An Eco-Opportunity Calls
When Dell Cullum was asked to assume leadership of the East Hampton Group for Wildlife in August, he did so with the understanding that a potential opportunity could mean an abrupt resignation.
“Well, I got the job,” he wrote to members of the media on Sept. 28.
Shortly after Christmas, Mr. Cullum and Billy Strong, an artist and activist who works to educate and empower youth through his nonprofit organization the Green Explorer, will travel to South America to make a documentary film.
“We’re going to be on the last wooden fishing vessel in the Galapagos,” Mr. Cullum, a photographer and wildlife removal, rescue, and rehabilitation specialist who lives in East Hampton, said on Monday. “We’re going to live on this, doing something special as we go around the islands.”
Mr. Cullum and Mr. Strong revealed few details of their plan, but they intend to spend 30 days on and around Isabela, the largest island of the Galapagos, 563 miles west of Ecuador in the Pacific Ocean, including 15 on the vessel. The plan is to collect materials, make art, and work with the island’s children.
“It’s a huge opportunity to create a story,” Mr. Cullum said. “For me, it’s a dream come true.”
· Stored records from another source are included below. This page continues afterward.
(** X10.  The sub-record of the requested window.  Every record of a
    result carries, under the [timeRange] of the call, a sub-record with
    its own two counts and its own percentage; the only exception is the
    zero record of a degenerate boundary, which always carries a
    '6months' sub-record and no other.  So projecting a result on the
    window it was computed for changes neither count of any record. *)
Theorem requested_window_is_recorded
    (clock : Clock) (cache : Cache) (communities : option CommunityCollection)
    (crimeData : option CrimeCollection) (timeRange : string)
    (selectedCrimeTypes : option (list string))
    (communityId' : string) (record : Trend) :
  (calculateSafetyTrends clock cache communities crimeData timeRange
     selectedCrimeTypes).1 !! communityId' = Some record →
  (timeRanges record !! timeRange
   = Some {| recent := recentCount record;
             previous := previousCount record;
             range_changePercent := changePercent record |}
   ∨ timeRanges record !! timeRange = None
     ∧ timeRange ≠ "6months"
     ∧ record = degenerate_trend (communityId record) (communityName record))
  ∧ ∃ projected,
      getSafetyTrendsForTimeRange
        (calculateSafetyTrends clock cache communities crimeData timeRange
           selectedCrimeTypes).1 timeRange !! communityId'
      = Some projected
      ∧ recentCount projected = recentCount record
      ∧ previousCount projected = previousCount record.
Proof.
  intros Hl.
  assert (timeRanges record !! timeRange
          = Some {| recent := recentCount record;
                    previous := previousCount record;
                    range_changePercent := changePercent record |}
          ∨ timeRanges record !! timeRange = None
            ∧ timeRange ≠ "6months"
            ∧ record = degenerate_trend (communityId record)
                         (communityName record)) as Hsub.
  { destruct communities as [[[cs|]]|];
      try (cbn in Hl; rewrite lookup_empty in Hl; discriminate).
    refine (calculateSafetyTrends_keyed
              (λ _ r,
                 timeRanges r !! timeRange
                 = Some {| recent := recentCount r;
                           previous := previousCount r;
                           range_changePercent := changePercent r |}
                 ∨ timeRanges r !! timeRange = None
                   ∧ timeRange ≠ "6months"
                   ∧ r = degenerate_trend (communityId r) (communityName r))
              cs timeRange _ clock cache crimeData
              selectedCrimeTypes communityId' record Hl).
    intros ri pi community trends cache0 trends1 cache1 _ Hall Hp.
    apply process_community_names in Hp as (r & -> & _ & _ & Hr).
    apply map_Forall_insert_2; [|exact Hall].
    destruct Hr as [Hr | (Hnone & Hne & ->)]; [now left | right].
    now repeat split. }
  split; [exact Hsub|].
  unfold getSafetyTrendsForTimeRange. rewrite lookup_fmap, Hl.
  cbn [fmap option_fmap option_map].
  destruct Hsub as [-> | (-> & _)]; eexists; (split; [reflexivity|]);
    now split.
Qed.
With the Green Explorer, “I try to teach kids and people that the way they treat their environment is the way they treat themselves,” Mr. Strong, who also lives in East Hampton, said. The connection between the earth and art, he wrote on his website, was essential to his artistic development. “While hiking along the coast of Costa Rica, the idea of capturing the energy from debris came to light,” he wrote. “I began there with natural materials, continued in Brazil, and by the time I reached India, the idea of adding plastics into my sculptures was realized.”
It was then, he wrote, that he also “understood the possibilities of taking debris and using it to educate people around the world about their relationship with the environment.”
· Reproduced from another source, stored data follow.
(** C4. In a store whose documents have distinct ids, a propagation that
    returns has written every recipe of the expanded component, and no
    other document: the flag of the requested audience is the requested
    value, the flag of the other audience is the current one (a missing
    flag reading as false), both flags are written, and nothing else of
    the document has changed. *)
Theorem propagation_frame (env : Env) (clients : list WriteClient)
    (seedIds : list string) (audience : AdminAudience) (value : bool)
    (w w' : World) (result : PropagationResult) :
  NoDup (map doc_id (store w)) ->
  setRecipesVisibility env clients seedIds audience value w = (Normal result, w') ->
  store w'
  = map (fun d =>
           if bool_decide (doc_id d ∈ relatedIds result)
           then written audience value d
           else d) (store w).
Proof.
  intros Hnd Hrun.
  rewrite setRecipesVisibility_unfold in Hrun.
  destruct (tokenConfigured env); [|discriminate]. cbv zeta in Hrun.
  destruct (writeRows env clients audience value _ [] w) as [[updated|e] w1] eqn:Hw;
    [|discriminate].
  injection Hrun as <- <-. cbn [relatedIds].
  destruct (writeRows_returns _ _ _ _ _ _ _ _ _ Hw) as (Hstore & _).
  rewrite Hstore, commitRows_closed. apply map_ext_in. intros d Hd.
  rewrite lastRequest_unique by (try apply list_elem_of_In; assumption).
  destruct (bool_decide _); [apply written_next | reflexivity].
Qed.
Mr. Strong asked Mr. Cullum to accompany him to film his work. “I’ve done a few videos and documented some of my work in photos,” he said, “but this will be the first real movie.”
The plan, Mr. Cullum said, is to shoot and edit a film, which they intend to submit for next year’s Hamptons International Film Festival. They are also hoping to show it at the Mulford Farm in East Hampton next summer. “What he does is amazing, magic,” Mr. Cullum said of Mr. Strong. “Sometimes these kids are deaf or blind, and he really connects with them through his art.”
Mr. Cullum will take his drone and underwater video equipment to the island, which was formed by the merging of six volcanoes, five of which are active, and hopes to film the diverse wildlife of its land and sea.
“I’ve done a few films,” he said, “but this is really going to be my first serious, film festival-worthy documentary. I hope to do an episode of my TV show there as well” — “Imagination Nature,” which airs on LTV — “and am also going to record the whole experience for a book, down the road.”